▶ [WORK INSTRUCTION]: Which lines of the entries contain the string "Record"? Please find them and copy them.

Collected data:

(** struct ixgbe_hw; [hw_addr] is whether the pointer is non-NULL, [back] the adapter it points to, [bus_func] is [bus.func] and [bus_lan_id] is [bus.lan_id] *)
Record ixgbe_hw := mk_hw {
  hw_addr : bool;
  back : ixgbe_adapter_state;
  mac : ixgbe_mac_info;
  addr_ctrl : ixgbe_addr_filter_info;
  fc : ixgbe_fc_info;
  phy : ixgbe_phy_info;
  eeprom : ixgbe_eeprom_info;
  mbx : ixgbe_mbx_info;
  mvals : ixgbe_mvals_table;
  device_id : Z;
  bus_func : Z;
  bus_lan_id : Z;
  revision_id : Z;
  allow_unsupported_sfp : bool;
  fw_version : ixgbe_fw_version;
  aci : ixgbe_aci_info;
  flash : ixgbe_flash_info;
  dev_caps : ixgbe_hw_dev_caps;
  func_caps : ixgbe_hw_func_caps }.

Definition upd_hw_addr (x : bool) (s : ixgbe_hw) : ixgbe_hw :=
  mk_hw x (back s) (mac s) (addr_ctrl s) (fc s) (phy s) (eeprom s) (mbx s) (mvals s) (device_id s) (bus_func s) (bus_lan_id s) (revision_id s) (allow_unsupported_sfp s) (fw_version s) (aci s) (flash s) (dev_caps s) (func_caps s).
Definition upd_back (x : ixgbe_adapter_state) (s : ixgbe_hw) : ixgbe_hw :=
  mk_hw (hw_addr s) x (mac s) (addr_ctrl s) (fc s) (phy s) (eeprom s) (mbx s) (mvals s) (device_id s) (bus_func s) (bus_lan_id s) (revision_id s) (allow_unsupported_sfp s) (fw_version s) (aci s) (flash s) (dev_caps s) (func_caps s).
Definition upd_mac (x : ixgbe_mac_info) (s : ixgbe_hw) : ixgbe_hw :=
  mk_hw (hw_addr s) (back s) x (addr_ctrl s) (fc s) (phy s) (eeprom s) (mbx s) (mvals s) (device_id s) (bus_func s) (bus_lan_id s) (revision_id s) (allow_unsupported_sfp s) (fw_version s) (aci s) (flash s) (dev_caps s) (func_caps s).
Definition upd_addr_ctrl (x : ixgbe_addr_filter_info) (s : ixgbe_hw) : ixgbe_hw :=
  mk_hw (hw_addr s) (back s) (mac s) x (fc s) (phy s) (eeprom s) (mbx s) (mvals s) (device_id s) (bus_func s) (bus_lan_id s) (revision_id s) (allow_unsupported_sfp s) (fw_version s) (aci s) (flash s) (dev_caps s) (func_caps s).
Definition upd_fc (x : ixgbe_fc_info) (s : ixgbe_hw) : ixgbe_hw :=
  mk_hw (hw_addr s) (back s) (mac s) (addr_ctrl s) x (phy s) (eeprom s) (mbx s) (mvals s) (device_id s) (bus_func s) (bus_lan_id s) (revision_id s) (allow_unsupported_sfp s) (fw_version s) (aci s) (flash s) (dev_caps s) (func_caps s).
Definition upd_phy (x : ixgbe_phy_info) (s : ixgbe_hw) : ixgbe_hw :=
  mk_hw (hw_addr s) (back s) (mac s) (addr_ctrl s) (fc s) x (eeprom s) (mbx s) (mvals s) (device_id s) (bus_func s) (bus_lan_id s) (revision_id s) (allow_unsupported_sfp s) (fw_version s) (aci s) (flash s) (dev_caps s) (func_caps s).
Definition upd_eeprom (x : ixgbe_eeprom_info) (s : ixgbe_hw) : ixgbe_hw :=
  mk_hw (hw_addr s) (back s) (mac s) (addr_ctrl s) (fc s) (phy s) x (mbx s) (mvals s) (device_id s) (bus_func s) (bus_lan_id s) (revision_id s) (allow_unsupported_sfp s) (fw_version s) (aci s) (flash s) (dev_caps s) (func_caps s).
Definition upd_mbx (x : ixgbe_mbx_info) (s : ixgbe_hw) : ixgbe_hw :=
  mk_hw (hw_addr s) (back s) (mac s) (addr_ctrl s) (fc s) (phy s) (eeprom s) x (mvals s) (device_id s) (bus_func s) (bus_lan_id s) (revision_id s) (allow_unsupported_sfp s) (fw_version s) (aci s) (flash s) (dev_caps s) (func_caps s).
Definition upd_mvals (x : ixgbe_mvals_table) (s : ixgbe_hw) : ixgbe_hw :=
  mk_hw (hw_addr s) (back s) (mac s) (addr_ctrl s) (fc s) (phy s) (eeprom s) (mbx s) x (device_id s) (bus_func s) (bus_lan_id s) (revision_id s) (allow_unsupported_sfp s) (fw_version s) (aci s) (flash s) (dev_caps s) (func_caps s).
Definition upd_device_id (x : Z) (s : ixgbe_hw) : ixgbe_hw :=
  mk_hw (hw_addr s) (back s) (mac s) (addr_ctrl s) (fc s) (phy s) (eeprom s) (mbx s) (mvals s) x (bus_func s) (bus_lan_id s) (revision_id s) (allow_unsupported_sfp s) (fw_version s) (aci s) (flash s) (dev_caps s) (func_caps s).
Definition upd_bus_func (x : Z) (s : ixgbe_hw) : ixgbe_hw :=
  mk_hw (hw_addr s) (back s) (mac s) (addr_ctrl s) (fc s) (phy s) (eeprom s) (mbx s) (mvals s) (device_id s) x (bus_lan_id s) (revision_id s) (allow_unsupported_sfp s) (fw_version s) (aci s) (flash s) (dev_caps s) (func_caps s).
Definition upd_bus_lan_id (x : Z) (s : ixgbe_hw) : ixgbe_hw :=
  mk_hw (hw_addr s) (back s) (mac s) (addr_ctrl s) (fc s) (phy s) (eeprom s) (mbx s) (mvals s) (device_id s) (bus_func s) x (revision_id s) (allow_unsupported_sfp s) (fw_version s) (aci s) (flash s) (dev_caps s) (func_caps s).
Definition upd_revision_id (x : Z) (s : ixgbe_hw) : ixgbe_hw :=
  mk_hw (hw_addr s) (back s) (mac s) (addr_ctrl s) (fc s) (phy s) (eeprom s) (mbx s) (mvals s) (device_id s) (bus_func s) (bus_lan_id s) x (allow_unsupported_sfp s) (fw_version s) (aci s) (flash s) (dev_caps s) (func_caps s).
Definition upd_allow_unsupported_sfp (x : bool) (s : ixgbe_hw) : ixgbe_hw :=
  mk_hw (hw_addr s) (back s) (mac s) (addr_ctrl s) (fc s) (phy s) (eeprom s) (mbx s) (mvals s) (device_id s) (bus_func s) (bus_lan_id s) (revision_id s) x (fw_version s) (aci s) (flash s) (dev_caps s) (func_caps s).
Definition upd_fw_version (x : ixgbe_fw_version) (s : ixgbe_hw) : ixgbe_hw :=
  mk_hw (hw_addr s) (back s) (mac s) (addr_ctrl s) (fc s) (phy s) (eeprom s) (mbx s) (mvals s) (device_id s) (bus_func s) (bus_lan_id s) (revision_id s) (allow_unsupported_sfp s) x (aci s) (flash s) (dev_caps s) (func_caps s).
Definition upd_aci (x : ixgbe_aci_info) (s : ixgbe_hw) : ixgbe_hw :=
  mk_hw (hw_addr s) (back s) (mac s) (addr_ctrl s) (fc s) (phy s) (eeprom s) (mbx s) (mvals s) (device_id s) (bus_func s) (bus_lan_id s) (revision_id s) (allow_unsupported_sfp s) (fw_version s) x (flash s) (dev_caps s) (func_caps s).
Definition upd_flash (x : ixgbe_flash_info) (s : ixgbe_hw) : ixgbe_hw :=
  mk_hw (hw_addr s) (back s) (mac s) (addr_ctrl s) (fc s) (phy s) (eeprom s) (mbx s) (mvals s) (device_id s) (bus_func s) (bus_lan_id s) (revision_id s) (allow_unsupported_sfp s) (fw_version s) (aci s) x (dev_caps s) (func_caps s).
Definition upd_dev_caps (x : ixgbe_hw_dev_caps) (s : ixgbe_hw) : ixgbe_hw :=
  mk_hw (hw_addr s) (back s) (mac s) (addr_ctrl s) (fc s) (phy s) (eeprom s) (mbx s) (mvals s) (device_id s) (bus_func s) (bus_lan_id s) (revision_id s) (allow_unsupported_sfp s) (fw_version s) (aci s) (flash s) x (func_caps s).
Definition upd_func_caps (x : ixgbe_hw_func_caps) (s : ixgbe_hw) : ixgbe_hw :=
  mk_hw (hw_addr s) (back s) (mac s) (addr_ctrl s) (fc s) (phy s) (eeprom s) (mbx s) (mvals s) (device_id s) (bus_func s) (bus_lan_id s) (revision_id s) (allow_unsupported_sfp s) (fw_version s) (aci s) (flash s) (dev_caps s) x.

(** struct ixgbe_hw_stats (the counters kept per traffic class, of type u64) *)
Record ixgbe_hw_stats := mk_hw_stats {
  pxofftxc : list Z;
  pxoffrxc : list Z;
  qprc : list Z;
  qptc : list Z;
  qbrc : list Z;
  qbtc : list Z;
  qprdc : list Z }.

Definition upd_pxofftxc (x : list Z) (s : ixgbe_hw_stats) : ixgbe_hw_stats :=
  mk_hw_stats x (pxoffrxc s) (qprc s) (qptc s) (qbrc s) (qbtc s) (qprdc s).
Definition upd_pxoffrxc (x : list Z) (s : ixgbe_hw_stats) : ixgbe_hw_stats :=
  mk_hw_stats (pxofftxc s) x (qprc s) (qptc s) (qbrc s) (qbtc s) (qprdc s).
Definition upd_qprc (x : list Z) (s : ixgbe_hw_stats) : ixgbe_hw_stats :=
  mk_hw_stats (pxofftxc s) (pxoffrxc s) x (qptc s) (qbrc s) (qbtc s) (qprdc s).
Definition upd_qptc (x : list Z) (s : ixgbe_hw_stats) : ixgbe_hw_stats :=
  mk_hw_stats (pxofftxc s) (pxoffrxc s) (qprc s) x (qbrc s) (qbtc s) (qprdc s).
Definition upd_qbrc (x : list Z) (s : ixgbe_hw_stats) : ixgbe_hw_stats :=
  mk_hw_stats (pxofftxc s) (pxoffrxc s) (qprc s) (qptc s) x (qbtc s) (qprdc s).
Definition upd_qbtc (x : list Z) (s : ixgbe_hw_stats) : ixgbe_hw_stats :=
  mk_hw_stats (pxofftxc s) (pxoffrxc s) (qprc s) (qptc s) (qbrc s) x (qprdc s).
Definition upd_qprdc (x : list Z) (s : ixgbe_hw_stats) : ixgbe_hw_stats :=
  mk_hw_stats (pxofftxc s) (pxoffrxc s) (qprc s) (qptc s) (qbrc s) (qbtc s) x.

▶ [REPLY TO THE TASK]:
Record ixgbe_hw := mk_hw {
Record ixgbe_hw_stats := mk_hw_stats {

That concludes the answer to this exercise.